* _TASK GOAL_
Once you have located the line containing "assert (Hnone : delete" in the material below, return it exactly along with each line after it through the line containing "call_log s1 = call_log s /\".

=== Begin Enclosure ===

(** * InvestLink: the swipe session, the interaction ledger client and the
      debounced search bar

    A shallow embedding of three React components of the front end:

    - [SwipeRecommendations] (fetchRecommendations, handleSwipe, the render
      cascade),
    - [InteractionHistory] (fetchHistory, updateInteraction, the per-item
      buttons),
    - [SearchBar] (the debounced effect and performSearch).

    Every [async] function of the source is written as a value of [Async],
    a finite tree whose nodes are the calls the function makes in order:
    a state setter, [console.error], [fetch], [response.json()] and
    [setTimeout].  A [try]/[catch]/[finally] becomes the pair of
    continuations of the awaited call: the rejected continuation is the
    [catch] block followed by the [finally] block.  A handler closes over
    the values of one render; it therefore takes the rendered state as an
    argument, while the setters act on the live state. *)

From Stdlib Require Import List String Bool Arith ZArith NArith Lia DecimalString.
Import ListNotations.

Set Implicit Arguments.
Open Scope string_scope.
Open Scope list_scope.
Open Scope nat_scope.

(** ** JavaScript values exchanged with the server *)

Module Js.

(** [String(n)] of a non-negative integer, as a template literal prints it. *)
Definition show (n : nat) : string := NilEmpty.string_of_uint (Nat.to_uint n).
(** *** More on the dispatcher *)


(** [remove_listener] on a registered tag calls nothing and unregisters
    that tag only: [unicast] and a second [remove_listener] on the tag then
    raise [KeyError], and the tag is free for a new listener. *)
Theorem remove_listener_unregisters (tag : Tag) (l : Listener) (s : State)
    (data : Value) :
  _listeners s !! tag = Some l ->
  let s' := snd (remove_listener tag s) in
  fst (remove_listener tag s) = Returned VNone /\
  call_log s' = call_log s /\
  _listeners s' !! tag = None /\
  (forall tag', tag' <> tag -> _listeners s' !! tag' = _listeners s !! tag') /\
  unicast tag data s' = (Raised KeyError, s') /\
  remove_listener tag s' = (Raised KeyError, s') /\
  (forall l2,
     fst (add_listener tag l2 s') = Returned VNone /\
     _listeners (snd (add_listener tag l2 s')) !! tag = Some l2).
Proof.
  intros Hl. cbv zeta.
  assert (E : remove_listener tag s =
              (Returned VNone,
               {| _listeners := delete tag (_listeners s); call_log := call_log s |})).
  { unfold remove_listener. rewrite Hl. reflexivity. }
  rewrite E. cbn [fst snd _listeners call_log].
  assert (Hnone : delete tag (_listeners s) !! tag = None) by apply lookup_delete_eq.
  repeat split.
  - exact Hnone.
  - intros tag' Hne. apply lookup_delete_ne. congruence.
  - unfold unicast. cbn [_listeners]. rewrite Hnone. reflexivity.
  - unfold remove_listener. cbn [_listeners]. rewrite Hnone. reflexivity.
  - unfold add_listener. cbn [_listeners]. rewrite Hnone. reflexivity.
  - unfold add_listener. cbn [_listeners]. rewrite Hnone. cbn [snd _listeners].
    apply lookup_insert_eq.
Qed.

Lemma remove_listener_unregisters_witness :
  let l := TagListener (mock "mock" VNone) None in
  let nh := snd (add_listener "tag" l init) in
  fst (remove_listener "tag" nh) = Returned VNone /\
  unicast "tag" (VInt 1) (snd (remove_listener "tag" nh)) =
    (Raised KeyError, snd (remove_listener "tag" nh)).
Proof.
  cbv zeta.
  destruct (remove_listener_unregisters "tag" (TagListener (mock "mock" VNone) None)
              (snd (add_listener "tag" (TagListener (mock "mock" VNone) None) init))
              (VInt 1))
    as (R & _ & _ & _ & U & _).
  - vm_compute. reflexivity.
  - split; [exact R | exact U].
Defined.

(** [remove_listener] on a tag without listener raises [KeyError] and
    changes nothing. *)
Lemma remove_listener_unregistered (tag : Tag) (s : State) :
  _listeners s !! tag = None -> remove_listener tag s = (Raised KeyError, s).
Proof. intros Hl. unfold remove_listener. rewrite Hl. reflexivity. Qed.

(** [add_listener] on a free tag registers the listener without calling
    it; [unicast] on the tag then calls exactly that listener, and every
    other tag answers as before. *)
Theorem add_listener_then_unicast (tag : Tag) (l : Listener) (s : State)
    (data : Value) :
  _listeners s !! tag = None ->
  let s1 := snd (add_listener tag l s) in
  fst (add_listener tag l s) = Returned VNone /\
  _listeners s1 = <[tag := l]> (_listeners s) /\
  call_log s1 = call_log s /\
  call_log (snd (unicast tag data s1)) =
    call_log s ++ [(fn_name (data_callable l), data)] /\
  (forall tag', tag' <> tag ->
     fst (unicast tag' data s1) = fst (unicast tag' data s) /\
     call_log (snd (unicast tag' data s1)) = call_log (snd (unicast tag' data s))).
Proof.
  intros Hl. cbv zeta.
  assert (E : add_listener tag l s =
              (Returned VNone,
               {| _listeners := <[tag := l]> (_listeners s); call_log := call_log s |})).
  { unfold add_listener. rewrite Hl. reflexivity. }
  rewrite E. cbn [fst snd _listeners call_log].
  repeat split.
  - rewrite (unicast_registered tag data l); [reflexivity|].
    cbn [_listeners]. apply lookup_insert_eq.
  - unfold unicast. cbn [_listeners]. rewrite lookup_insert_ne by congruence.
    destruct (_listeners s !! tag') as [l'|]; [|reflexivity].
    destruct l' as [ondata onerror | dm em]; simpl; unfold bind, call; simpl;
      destruct (fn_body _ data); reflexivity.
  - unfold unicast. cbn [_listeners]. rewrite lookup_insert_ne by congruence.
    destruct (_listeners s !! tag') as [l'|]; [|reflexivity].
    destruct l' as [ondata onerror | dm em]; simpl; unfold bind, call; simpl;
      destruct (fn_body _ data); reflexivity.
Qed.

Lemma add_listener_then_unicast_witness :
  let l := DuckListener (mock "data" (VBool false)) (mock "error" VNone) in
  fst (add_listener "tag" l init) = Returned VNone /\
  call_log (snd (unicast "tag" (VInt 7) (snd (add_listener "tag" l init)))) =
    [("data", VInt 7)].
Proof.
  cbv zeta.
  destruct (add_listener_then_unicast "tag"
              (DuckListener (mock "data" (VBool false)) (mock "error" VNone))
              init (VInt 7))
    as (R & _ & _ & U & _).
  - vm_compute. reflexivity.
  - split; [exact R | exact U].
Defined.












End CallbacksFacts.

(** * Properties of [CallbacksWithToken] *)

Module TokenCallbacksFacts.
Import Py TokenCallbacks.

Implicit Types (d : list (Token * Callbacks.Callable)) (s : State).

Lemma new_to_cons token t f d :
  new_to token ((t, f) :: d) -> token_eqb t token = false /\ new_to token d.
Proof.
  intros Hnew. split; [apply (Hnew t f); left|].
  intros t' f' Hin. apply (Hnew t' f'). right. exact Hin.
Qed.

Lemma dict_set_new token fn d :
  new_to token d -> dict_set token fn d = d ++ [(token, fn)].
Proof.
  induction d as [|[t f] d IH]; intros Hnew; [reflexivity|].
  apply new_to_cons in Hnew as [Ht Hd]. cbn [dict_set]. rewrite Ht.
  rewrite (IH Hd). reflexivity.
Qed.

Lemma dict_pop_new token d : new_to token d -> dict_pop token d = None.
Proof.
  induction d as [|[t f] d IH]; intros Hnew; [reflexivity|].
  apply new_to_cons in Hnew as [Ht Hd]. cbn [dict_pop]. rewrite Ht.
  rewrite (IH Hd). reflexivity.
Qed.

Lemma token_eqb_refl token : token_eqb token token = true.
Proof. unfold token_eqb. apply Nat.eqb_refl. Qed.

Lemma dict_pop_middle token fn d rest :
  new_to token d ->
  dict_pop token (d ++ (token, fn) :: rest) = Some (fn, d ++ rest).
Proof.
  induction d as [|[t f] d IH]; intros Hnew.
  - cbn [app dict_pop]. rewrite token_eqb_refl. reflexivity.
  - apply new_to_cons in Hnew as [Ht Hd]. cbn [app dict_pop]. rewrite Ht.
    rewrite (IH Hd). reflexivity.
Qed.

Lemma dict_pop_subset token d fn d' :
  dict_pop token d = Some (fn, d') -> forall x, x ∈ d' -> x ∈ d.
Proof.
  revert fn d'. induction d as [|[t f] d IH]; intros fn d' Hpop x Hin;
    [discriminate Hpop|].
  cbn [dict_pop] in Hpop. destruct (token_eqb t token).
  - inversion Hpop; subst. right. exact Hin.
  - destruct (dict_pop token d) as [[fn0 rest]|] eqn:E; [|discriminate Hpop].
    inversion Hpop; subst. apply elem_of_cons in Hin as [->|Hin]; [left|].
    right. eapply IH; [reflexivity | exact Hin].
Qed.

=== End Enclosure ===

* _TASK SOLUTION_
  assert (Hnone : delete tag (_listeners s) !! tag = None) by apply lookup_delete_eq.
  repeat split.
  - exact Hnone.
  - intros tag' Hne. apply lookup_delete_ne. congruence.
  - unfold unicast. cbn [_listeners]. rewrite Hnone. reflexivity.
  - unfold remove_listener. cbn [_listeners]. rewrite Hnone. reflexivity.
  - unfold add_listener. cbn [_listeners]. rewrite Hnone. reflexivity.
  - unfold add_listener. cbn [_listeners]. rewrite Hnone. cbn [snd _listeners].
    apply lookup_insert_eq.
Qed.

Lemma remove_listener_unregisters_witness :
  let l := TagListener (mock "mock" VNone) None in
  let nh := snd (add_listener "tag" l init) in
  fst (remove_listener "tag" nh) = Returned VNone /\
  unicast "tag" (VInt 1) (snd (remove_listener "tag" nh)) =
    (Raised KeyError, snd (remove_listener "tag" nh)).
Proof.
  cbv zeta.
  destruct (remove_listener_unregisters "tag" (TagListener (mock "mock" VNone) None)
              (snd (add_listener "tag" (TagListener (mock "mock" VNone) None) init))
              (VInt 1))
    as (R & _ & _ & _ & U & _).
  - vm_compute. reflexivity.
  - split; [exact R | exact U].
Defined.

(** [remove_listener] on a tag without listener raises [KeyError] and
    changes nothing. *)
Lemma remove_listener_unregistered (tag : Tag) (s : State) :
  _listeners s !! tag = None -> remove_listener tag s = (Raised KeyError, s).
Proof. intros Hl. unfold remove_listener. rewrite Hl. reflexivity. Qed.

(** [add_listener] on a free tag registers the listener without calling
    it; [unicast] on the tag then calls exactly that listener, and every
    other tag answers as before. *)
Theorem add_listener_then_unicast (tag : Tag) (l : Listener) (s : State)
    (data : Value) :
  _listeners s !! tag = None ->
  let s1 := snd (add_listener tag l s) in
  fst (add_listener tag l s) = Returned VNone /\
  _listeners s1 = <[tag := l]> (_listeners s) /\
  call_log s1 = call_log s /\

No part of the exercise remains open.